Please look for the string "Theorem" below and report every line in which it occurs.
START Records shown
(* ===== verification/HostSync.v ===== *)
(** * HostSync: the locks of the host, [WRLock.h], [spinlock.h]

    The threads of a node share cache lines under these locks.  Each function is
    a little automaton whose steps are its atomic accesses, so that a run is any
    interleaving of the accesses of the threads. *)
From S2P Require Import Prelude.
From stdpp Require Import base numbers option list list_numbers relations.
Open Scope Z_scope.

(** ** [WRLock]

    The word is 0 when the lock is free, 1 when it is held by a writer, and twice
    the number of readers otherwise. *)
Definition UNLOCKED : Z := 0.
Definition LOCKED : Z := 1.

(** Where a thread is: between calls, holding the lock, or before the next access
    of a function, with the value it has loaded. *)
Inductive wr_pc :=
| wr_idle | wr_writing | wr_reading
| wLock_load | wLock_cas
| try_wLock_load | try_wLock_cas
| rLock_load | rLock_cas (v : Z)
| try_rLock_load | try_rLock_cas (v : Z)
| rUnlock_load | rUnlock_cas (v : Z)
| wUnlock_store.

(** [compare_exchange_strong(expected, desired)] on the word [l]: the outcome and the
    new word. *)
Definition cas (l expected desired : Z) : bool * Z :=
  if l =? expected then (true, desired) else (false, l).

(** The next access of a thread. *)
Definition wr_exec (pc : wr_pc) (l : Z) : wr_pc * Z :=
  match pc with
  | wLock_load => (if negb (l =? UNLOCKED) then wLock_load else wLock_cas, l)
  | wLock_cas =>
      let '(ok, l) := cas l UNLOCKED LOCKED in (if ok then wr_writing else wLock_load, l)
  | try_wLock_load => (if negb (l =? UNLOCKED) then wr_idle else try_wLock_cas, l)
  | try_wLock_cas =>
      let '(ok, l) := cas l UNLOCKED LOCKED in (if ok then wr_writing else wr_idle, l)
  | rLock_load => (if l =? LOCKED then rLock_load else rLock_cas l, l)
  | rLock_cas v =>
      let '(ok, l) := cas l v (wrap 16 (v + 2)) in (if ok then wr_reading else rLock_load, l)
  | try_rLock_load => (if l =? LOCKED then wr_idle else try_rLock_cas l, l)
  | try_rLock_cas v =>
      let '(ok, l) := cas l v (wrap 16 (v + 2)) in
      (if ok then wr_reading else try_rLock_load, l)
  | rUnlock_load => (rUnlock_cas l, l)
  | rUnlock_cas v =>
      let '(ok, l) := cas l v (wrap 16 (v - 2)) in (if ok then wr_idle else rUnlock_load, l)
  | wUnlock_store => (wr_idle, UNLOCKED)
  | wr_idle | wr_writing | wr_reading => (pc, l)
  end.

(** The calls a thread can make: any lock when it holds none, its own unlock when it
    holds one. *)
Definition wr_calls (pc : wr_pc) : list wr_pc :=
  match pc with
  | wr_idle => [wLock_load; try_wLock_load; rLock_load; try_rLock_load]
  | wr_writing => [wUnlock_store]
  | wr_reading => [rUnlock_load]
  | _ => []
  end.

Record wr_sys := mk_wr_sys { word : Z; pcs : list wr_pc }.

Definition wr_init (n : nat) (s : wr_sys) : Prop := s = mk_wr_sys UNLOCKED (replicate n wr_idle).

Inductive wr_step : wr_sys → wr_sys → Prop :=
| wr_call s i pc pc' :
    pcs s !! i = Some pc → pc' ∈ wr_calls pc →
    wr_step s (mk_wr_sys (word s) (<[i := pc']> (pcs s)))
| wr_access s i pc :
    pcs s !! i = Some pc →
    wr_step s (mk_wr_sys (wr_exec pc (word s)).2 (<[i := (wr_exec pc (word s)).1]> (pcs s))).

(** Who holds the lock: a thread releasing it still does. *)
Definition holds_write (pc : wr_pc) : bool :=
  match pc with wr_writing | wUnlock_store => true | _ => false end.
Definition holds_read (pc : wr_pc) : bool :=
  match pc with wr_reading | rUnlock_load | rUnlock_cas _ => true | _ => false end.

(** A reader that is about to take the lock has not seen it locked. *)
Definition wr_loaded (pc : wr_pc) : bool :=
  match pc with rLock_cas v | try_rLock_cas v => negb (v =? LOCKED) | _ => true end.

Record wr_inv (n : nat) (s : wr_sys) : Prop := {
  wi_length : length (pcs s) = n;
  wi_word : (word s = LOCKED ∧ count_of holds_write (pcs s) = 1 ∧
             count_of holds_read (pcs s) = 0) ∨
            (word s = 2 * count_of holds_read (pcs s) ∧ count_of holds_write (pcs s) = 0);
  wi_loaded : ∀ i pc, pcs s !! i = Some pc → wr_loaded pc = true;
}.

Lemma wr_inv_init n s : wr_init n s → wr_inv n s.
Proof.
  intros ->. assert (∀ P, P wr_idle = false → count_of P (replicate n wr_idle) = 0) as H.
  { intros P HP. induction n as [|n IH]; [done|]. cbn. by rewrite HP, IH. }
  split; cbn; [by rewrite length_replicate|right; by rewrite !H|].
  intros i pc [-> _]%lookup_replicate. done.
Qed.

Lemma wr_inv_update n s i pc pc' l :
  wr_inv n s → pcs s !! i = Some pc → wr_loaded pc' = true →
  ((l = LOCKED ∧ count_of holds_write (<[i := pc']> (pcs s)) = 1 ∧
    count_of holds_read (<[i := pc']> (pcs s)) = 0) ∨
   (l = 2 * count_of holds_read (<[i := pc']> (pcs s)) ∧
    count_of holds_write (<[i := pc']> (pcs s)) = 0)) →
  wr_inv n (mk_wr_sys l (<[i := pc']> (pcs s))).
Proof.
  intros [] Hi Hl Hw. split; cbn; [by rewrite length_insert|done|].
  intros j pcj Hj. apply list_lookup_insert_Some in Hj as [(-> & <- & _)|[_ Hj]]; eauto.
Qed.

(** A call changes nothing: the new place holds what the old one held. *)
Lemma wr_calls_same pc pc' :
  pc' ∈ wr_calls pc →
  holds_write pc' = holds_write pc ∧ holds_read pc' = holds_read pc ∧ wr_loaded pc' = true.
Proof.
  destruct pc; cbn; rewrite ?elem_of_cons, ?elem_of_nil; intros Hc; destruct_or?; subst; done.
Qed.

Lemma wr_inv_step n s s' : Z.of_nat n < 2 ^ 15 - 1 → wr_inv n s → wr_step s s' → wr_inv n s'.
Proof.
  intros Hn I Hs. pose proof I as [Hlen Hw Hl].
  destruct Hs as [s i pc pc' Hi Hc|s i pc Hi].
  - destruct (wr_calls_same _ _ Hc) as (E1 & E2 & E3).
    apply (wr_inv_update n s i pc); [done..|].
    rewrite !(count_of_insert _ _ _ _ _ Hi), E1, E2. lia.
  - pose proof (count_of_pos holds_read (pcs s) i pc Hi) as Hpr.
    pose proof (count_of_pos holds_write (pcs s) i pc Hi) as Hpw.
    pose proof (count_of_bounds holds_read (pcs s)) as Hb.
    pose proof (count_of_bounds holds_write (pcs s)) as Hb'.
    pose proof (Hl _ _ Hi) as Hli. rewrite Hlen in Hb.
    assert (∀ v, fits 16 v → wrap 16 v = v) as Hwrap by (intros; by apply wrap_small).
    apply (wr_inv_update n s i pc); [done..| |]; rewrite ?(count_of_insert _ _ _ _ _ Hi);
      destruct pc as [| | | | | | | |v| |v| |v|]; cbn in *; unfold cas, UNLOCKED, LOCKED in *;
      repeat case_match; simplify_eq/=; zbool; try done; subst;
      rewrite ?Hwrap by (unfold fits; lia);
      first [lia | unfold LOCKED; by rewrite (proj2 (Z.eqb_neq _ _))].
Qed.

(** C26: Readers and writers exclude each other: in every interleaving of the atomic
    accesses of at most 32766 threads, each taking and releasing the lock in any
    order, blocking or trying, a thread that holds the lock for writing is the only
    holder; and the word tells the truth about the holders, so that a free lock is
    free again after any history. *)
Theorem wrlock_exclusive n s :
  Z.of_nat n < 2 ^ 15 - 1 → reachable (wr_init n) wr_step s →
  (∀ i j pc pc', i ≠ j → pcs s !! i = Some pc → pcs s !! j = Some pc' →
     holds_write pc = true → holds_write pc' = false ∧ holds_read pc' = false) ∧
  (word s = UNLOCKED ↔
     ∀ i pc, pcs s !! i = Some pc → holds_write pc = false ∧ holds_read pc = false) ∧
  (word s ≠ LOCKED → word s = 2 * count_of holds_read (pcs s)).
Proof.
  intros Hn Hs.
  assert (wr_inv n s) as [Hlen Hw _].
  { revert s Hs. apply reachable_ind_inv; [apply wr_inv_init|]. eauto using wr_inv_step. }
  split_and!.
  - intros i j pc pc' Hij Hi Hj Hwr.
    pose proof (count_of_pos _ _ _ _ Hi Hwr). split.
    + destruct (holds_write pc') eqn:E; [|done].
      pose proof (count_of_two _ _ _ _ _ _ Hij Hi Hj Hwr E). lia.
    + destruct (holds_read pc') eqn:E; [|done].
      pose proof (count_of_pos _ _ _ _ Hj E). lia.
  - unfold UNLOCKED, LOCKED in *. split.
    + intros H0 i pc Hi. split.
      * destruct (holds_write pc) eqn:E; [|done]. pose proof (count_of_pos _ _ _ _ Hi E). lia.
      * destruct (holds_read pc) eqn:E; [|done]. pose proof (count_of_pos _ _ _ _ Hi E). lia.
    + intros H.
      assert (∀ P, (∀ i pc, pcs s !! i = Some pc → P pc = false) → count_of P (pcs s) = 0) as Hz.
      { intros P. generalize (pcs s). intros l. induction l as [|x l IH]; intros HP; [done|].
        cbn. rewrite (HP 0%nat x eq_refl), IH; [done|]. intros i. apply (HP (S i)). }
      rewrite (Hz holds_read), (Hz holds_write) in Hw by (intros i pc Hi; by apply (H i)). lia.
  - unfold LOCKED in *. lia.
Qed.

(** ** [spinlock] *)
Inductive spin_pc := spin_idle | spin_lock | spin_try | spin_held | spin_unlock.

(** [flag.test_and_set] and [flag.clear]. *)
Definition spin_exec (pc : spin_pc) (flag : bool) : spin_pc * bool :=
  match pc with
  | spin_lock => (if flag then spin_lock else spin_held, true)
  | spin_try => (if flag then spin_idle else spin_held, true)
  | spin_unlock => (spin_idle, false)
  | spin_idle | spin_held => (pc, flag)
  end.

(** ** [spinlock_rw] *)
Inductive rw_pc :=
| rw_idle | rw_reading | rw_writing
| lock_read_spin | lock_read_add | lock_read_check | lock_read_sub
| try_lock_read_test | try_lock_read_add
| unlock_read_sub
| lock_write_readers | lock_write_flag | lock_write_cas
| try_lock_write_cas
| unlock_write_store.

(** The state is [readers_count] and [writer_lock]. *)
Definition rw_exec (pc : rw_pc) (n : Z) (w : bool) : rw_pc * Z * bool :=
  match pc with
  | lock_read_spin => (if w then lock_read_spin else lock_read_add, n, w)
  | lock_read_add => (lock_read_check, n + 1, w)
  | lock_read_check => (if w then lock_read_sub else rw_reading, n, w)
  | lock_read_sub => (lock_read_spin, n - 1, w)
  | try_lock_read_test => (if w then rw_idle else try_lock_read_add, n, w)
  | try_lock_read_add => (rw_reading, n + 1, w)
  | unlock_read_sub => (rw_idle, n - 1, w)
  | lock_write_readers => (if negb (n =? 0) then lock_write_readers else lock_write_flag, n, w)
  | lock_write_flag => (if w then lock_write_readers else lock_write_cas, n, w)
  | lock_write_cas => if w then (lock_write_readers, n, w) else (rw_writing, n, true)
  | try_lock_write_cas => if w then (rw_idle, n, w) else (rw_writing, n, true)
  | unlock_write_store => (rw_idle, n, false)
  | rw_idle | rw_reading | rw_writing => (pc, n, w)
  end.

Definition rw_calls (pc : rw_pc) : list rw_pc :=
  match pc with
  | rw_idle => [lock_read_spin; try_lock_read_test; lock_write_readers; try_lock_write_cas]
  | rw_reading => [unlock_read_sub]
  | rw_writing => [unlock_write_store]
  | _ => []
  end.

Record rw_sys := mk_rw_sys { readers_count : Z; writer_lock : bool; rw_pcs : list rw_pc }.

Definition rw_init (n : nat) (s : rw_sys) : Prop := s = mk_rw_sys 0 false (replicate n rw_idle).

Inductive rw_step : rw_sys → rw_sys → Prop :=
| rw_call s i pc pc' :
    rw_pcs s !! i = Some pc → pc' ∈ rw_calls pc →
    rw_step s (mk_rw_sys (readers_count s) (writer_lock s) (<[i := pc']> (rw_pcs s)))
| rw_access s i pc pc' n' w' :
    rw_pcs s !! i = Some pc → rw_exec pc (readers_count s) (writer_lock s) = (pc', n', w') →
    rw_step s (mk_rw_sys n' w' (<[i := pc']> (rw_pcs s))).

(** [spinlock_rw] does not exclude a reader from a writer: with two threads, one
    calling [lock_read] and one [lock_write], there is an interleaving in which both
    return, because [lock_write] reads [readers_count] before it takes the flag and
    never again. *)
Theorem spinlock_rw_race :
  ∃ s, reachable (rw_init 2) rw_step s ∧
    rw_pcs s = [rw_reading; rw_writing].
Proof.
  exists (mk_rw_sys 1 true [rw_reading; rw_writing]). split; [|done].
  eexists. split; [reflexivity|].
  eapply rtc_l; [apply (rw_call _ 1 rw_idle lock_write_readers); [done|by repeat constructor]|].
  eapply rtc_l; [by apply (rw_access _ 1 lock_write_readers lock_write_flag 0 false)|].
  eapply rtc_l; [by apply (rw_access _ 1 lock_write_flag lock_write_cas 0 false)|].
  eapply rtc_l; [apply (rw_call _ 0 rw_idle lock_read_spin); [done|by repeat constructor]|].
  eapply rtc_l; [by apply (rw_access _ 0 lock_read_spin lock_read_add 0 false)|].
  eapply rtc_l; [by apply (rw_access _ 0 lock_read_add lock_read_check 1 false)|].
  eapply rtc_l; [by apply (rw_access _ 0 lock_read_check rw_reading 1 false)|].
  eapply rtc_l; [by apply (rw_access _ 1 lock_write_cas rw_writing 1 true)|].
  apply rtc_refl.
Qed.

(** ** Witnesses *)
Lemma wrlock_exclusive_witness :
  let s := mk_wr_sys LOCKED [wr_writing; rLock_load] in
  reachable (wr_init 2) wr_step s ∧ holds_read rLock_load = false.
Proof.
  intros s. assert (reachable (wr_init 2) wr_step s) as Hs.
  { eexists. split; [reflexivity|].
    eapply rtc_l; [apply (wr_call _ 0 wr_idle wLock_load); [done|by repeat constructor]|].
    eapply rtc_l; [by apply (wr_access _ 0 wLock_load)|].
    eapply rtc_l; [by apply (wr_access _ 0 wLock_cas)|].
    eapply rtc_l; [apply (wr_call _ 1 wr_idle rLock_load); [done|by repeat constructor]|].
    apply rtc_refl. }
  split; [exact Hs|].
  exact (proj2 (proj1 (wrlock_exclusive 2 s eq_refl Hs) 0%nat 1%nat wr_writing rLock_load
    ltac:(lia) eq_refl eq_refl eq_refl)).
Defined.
END Records shown
* Answer *
Theorem wrlock_exclusive n s :
Theorem spinlock_rw_race :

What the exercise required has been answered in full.